Of note, one published cost analysis in 2009 by Patanwala et al37 did report higher costs associated with dexmedetomidine compared to propofol for sedation in the ICU. In that analysis, total hospital costs when ICU patients were treated with dexmedetomidine were $46,716 compared to $31,041 in the propofol group.37 However, the increased LOS that drove the cost differential was not adjusted for potential unmeasured confounders, such as dosing, level of sedation, delirium screening, or rescue sedation. Additionally, there were several observed differences between the two patient populations (eg, age, sex, race, admission type, service category, and severity of illness) that may suggest selection bias for treatment with each sedative.37

Nonetheless, there are important limitations to keep in mind regarding the current model. First, the base case analysis utilized clinical inputs from an open label trial. While an unblinded study design was reasonable due to the distinct physical and pharmacological properties of the chosen sedatives, the possibility of investigator bias could not be eliminated. Further, while the results of our cost-minimization analysis were informed by national costing information and tested with the range of results found within the literature via sensitivity analysis, the analysis was performed for a specific population and caution should be employed in generalizing to all MV patients. The model was fit for purpose for one country and may not be reflective of different markets, given differences in indications, utilization, and reimbursement systems. Future explorations specific to European and Asian market dynamics could further a broader global understanding. There were also cases where a few unit costs were not readily available. In lieu of this, we applied reimbursement amounts pulled from US reimbursement fee schedules. None of these cost elements were the main drivers of overall cost estimates in the model, so the impact on conclusions drawn is likely minimal.

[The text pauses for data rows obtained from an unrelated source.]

Lemma load_inv n m a v m' : load n a m = Ok (v, m') → m' = m ∧ word_at n m a v.
Proof.
  unfold load. destruct (read_bytes n a m) as [l|] eqn:E; [|done]. intros [= <- <-].
  apply read_bytes_Some in E as [??]. split; [done|]. by exists l.
Qed.

Lemma word_at_read n m a l v : read_bytes n a m = Some l → le_combine l = v → word_at n m a v.
Proof. intros [Hl Hm]%read_bytes_Some Hv. by exists l. Qed.

(** A word of a concrete memory, by evaluation. *)
Ltac by_word := eapply word_at_read; vm_compute; reflexivity.

Lemma word_at_fun n m a v v' : word_at n m a v → word_at n m a v' → v = v'.
Proof. intros H1%load_ok H2%load_ok. congruence. Qed.

Lemma load8_ok m a b : m !! a = Some b → load8 a m = Ok (b, m).
Proof.
  intros H. apply load_ok. exists [b]. split; [done|]. split; [|simpl; lia].
  apply mem_at_cons. split; [done|]. apply mem_at_nil.
Qed.

Lemma load8_none m a : m !! a = None → load8 a m = Err (Fault a).
Proof. intros H. unfold load. simpl. by rewrite H. Qed.

Lemma load_none n m a : m !! a = None → load (S n) a m = Err (Fault a).
Proof. intros H. unfold load. simpl. by rewrite H. Qed.

Lemma store_ok n m a v : mapped m a (Z.of_nat n) →
  store n a v m = Ok (tt, write_bytes a (le_split n v) m).
Proof.
  intros H. unfold store.
  destruct (mapped_mem_at m a n H) as (l & Hl & Hm).
  by rewrite (proj2 (read_bytes_Some _ _ _ l)).
Qed.

Lemma store8_ok m a v : is_Some (m !! a) → store8 a v m = Ok (tt, <[a := v mod 256]> m).
Proof.
  intros H. rewrite store_ok; [done|]. intros x Hx. by replace x with a by lia.
Qed.

Lemma store_at n a v m : word_at n (write_bytes a (le_split n v) m) a (v mod 2 ^ (8 * Z.of_nat n)).
Proof.
  exists (le_split n v). split; [apply length_le_split|].
  split; [apply write_bytes_at|apply le_combine_split].
Qed.

Lemma store64_at a v m : 0 ≤ v < 2 ^ 64 → word64_at (write_bytes a (le_split 8 v) m) a v.
Proof. intros H. pose proof (store_at 8 a v m) as S. rewrite Z.mod_small in S; done. Qed.

Lemma store_only n a v m : only a (Z.of_nat n) m (write_bytes a (le_split n v) m).
Proof. rewrite <- (length_le_split n v) at 1. apply write_bytes_only. Qed.

Lemma word_at_only n m m' a v a' n' :
  word_at n m a v → only a' n' m m' → (a + Z.of_nat n ≤ a' ∨ a' + n' ≤ a) → word_at n m' a v.
Proof. intros (l & <- & Hm & Hc) Ho Hd. exists l. split_and!; [done| |done]. by eapply mem_at_only. Qed.

(** A word depends on its own bytes only. *)
Lemma word_at_same n m m' a v : word_at n m a v →
  (∀ x, a ≤ x < a + Z.of_nat n → m' !! x = m !! x) → word_at n m' a v.
Proof.
  intros (l & <- & Hm & Hc) Hs. exists l. split_and!; [done| |done].
  intros i b Hi. rewrite Hs; [by apply Hm|]. apply lookup_lt_Some in Hi. lia.
Qed.

Lemma word64_zero m a : (∀ x, a ≤ x < a + 8 → m !! x = Some 0) → word64_at m a 0.
Proof.
  intros H. exists (replicate 8 0). split_and!; [done| |done].
  intros i b Hi. apply lookup_replicate_1 in Hi as [-> Hi]. apply H. lia.
Qed.

Lemma word_at_mapped n m a v : word_at n m a v → mapped m a (Z.of_nat n).
Proof. intros (l & <- & Hm & _). by apply mem_at_mapped. Qed.

#[export] Hint Resolve mem_at_nil only_refl write_bytes_only write_bytes_at store_only : loos.

(** ** Room above an address

    A loop that advances a pointer through mapped memory makes at most
    [size m] steps: [room m a] is the number of mapped addresses from [a] on. *)
Definition room (m : mem) (a : Z) : nat := size (filter (λ x, a ≤ x) (dom m)).

Lemma room_step m a : is_Some (m !! a) → (room m (a + 1) < room m a)%nat.
Proof.
  intros Ha. apply elem_of_dom in Ha. unfold room. apply subset_size. split.
  - intros x. rewrite !elem_of_filter. intros [? ?]. split; [lia|done].
  - intros Hsub. assert (a ∈ filter (λ x, a + 1 ≤ x) (dom m)) as H.
    { apply Hsub. by apply elem_of_filter. }
    apply elem_of_filter in H as [? _]. lia.
Qed.

Lemma room_size m a : (room m a ≤ size m)%nat.
Proof.
  unfold room. rewrite <- size_dom. apply subseteq_size. intros x. rewrite elem_of_filter. tauto.
Qed.

Lemma room_dom m m' a : dom m = dom m' → room m a = room m' a.
Proof. unfold room. by intros ->. Qed.

Lemma insert_dom (m : mem) a b : is_Some (m !! a) → dom (<[a := b]> m) = dom m.
Proof. intros H. rewrite dom_insert_L. apply elem_of_dom in H. set_solver. Qed.

Lemma mem_at_room m a l : mem_at m a l → (length l ≤ room m a)%nat.
Proof.
  revert a. induction l as [|b l IH]; intros a H; [simpl; lia|].
  apply mem_at_cons in H as [Hb H]. apply IH in H. pose proof (room_step m a). simpl.
  rewrite Hb in *. specialize (H0 ltac:(eauto)). lia.
Qed.

(** ** NUL-terminated strings *)
Abbreviation chars := (Forall (λ c, 0 < c < 256)).

Definition cstr (m : mem) (a : Z) (s : list Z) : Prop := mem_at m a (s ++ [0]) ∧ chars s.

Lemma cstr_nil m a : cstr m a [] ↔ m !! a = Some 0.
Proof.
  unfold cstr. simpl. rewrite mem_at_cons. pose proof (mem_at_nil m (a + 1)).
  assert (chars []) by constructor. tauto.
Qed.

Lemma cstr_cons m a c s : cstr m a (c :: s) ↔ m !! a = Some c ∧ 0 < c < 256 ∧ cstr m (a + 1) s.
Proof. unfold cstr. simpl. rewrite mem_at_cons, Forall_cons. tauto. Qed.

Lemma cstr_app m a s t :
  cstr m a (s ++ t) ↔ mem_at m a s ∧ chars s ∧ cstr m (a + Z.of_nat (length s)) t.
Proof. unfold cstr. rewrite <- app_assoc, mem_at_app, Forall_app. tauto. Qed.

Lemma cstr_room m a s : cstr m a s → (length s < room m a)%nat.
Proof. intros [H _]. apply mem_at_room in H. rewrite length_app in H. simpl in H. lia. Qed.

Lemma cstr_fuel m a s : cstr m a s → (length s < S (size m))%nat.
Proof. intros H%cstr_room. pose proof (room_size m a). lia. Qed.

Lastly, it is important to reflect that this model offers one perspective in the ongoing understanding and discussion of short-term sedation in the ICU. After the development of this model, new studies, such as the Spice III study have been published.38 While SPICE III is out of scope geographically for this current US specific model (ie, the study was conducted in eight ex-US countries that might have variations in sedative indications, utilization, and reimbursement systems), it is still important to reflect that the understanding of these dynamics within the ICU remain an evolving conversation. The results from the current analysis and their interpretation are meant to contribute and further open value and cost perspective discussions that have in the past been limited in literature.

Conclusion

With US national healthcare spending projected to reach $5.7 trillion by 202639 and critical care accounting for about 4.1%40 of this spending, it is important to understand potential cost reduction opportunities in the ICU. This cost-minimization analysis suggests that choice of short-term sedation during MV may contribute to ICU LOS and associated costs. Critical care practitioners may want to consider the results of this analysis when selecting short-term sedatives for their mechanically-ventilated ICU patients.

Author Contributions

All authors contributed to data analysis, drafting or revising the article, gave final approval of the version to be published, and agree to be accountable for all aspects of the work.

Disclosure

Jennifer Stephens, Jyoti Aggarwal, and Jacqueline Lustrino are employees of Pharmerit International who were paid consultants to Pfizer in connection with this study and development of the manuscript. Wing Yu Tang and Diana Morgenstern are employees and stockholders of Pfizer. The authors report no other conflicts of interest in this work.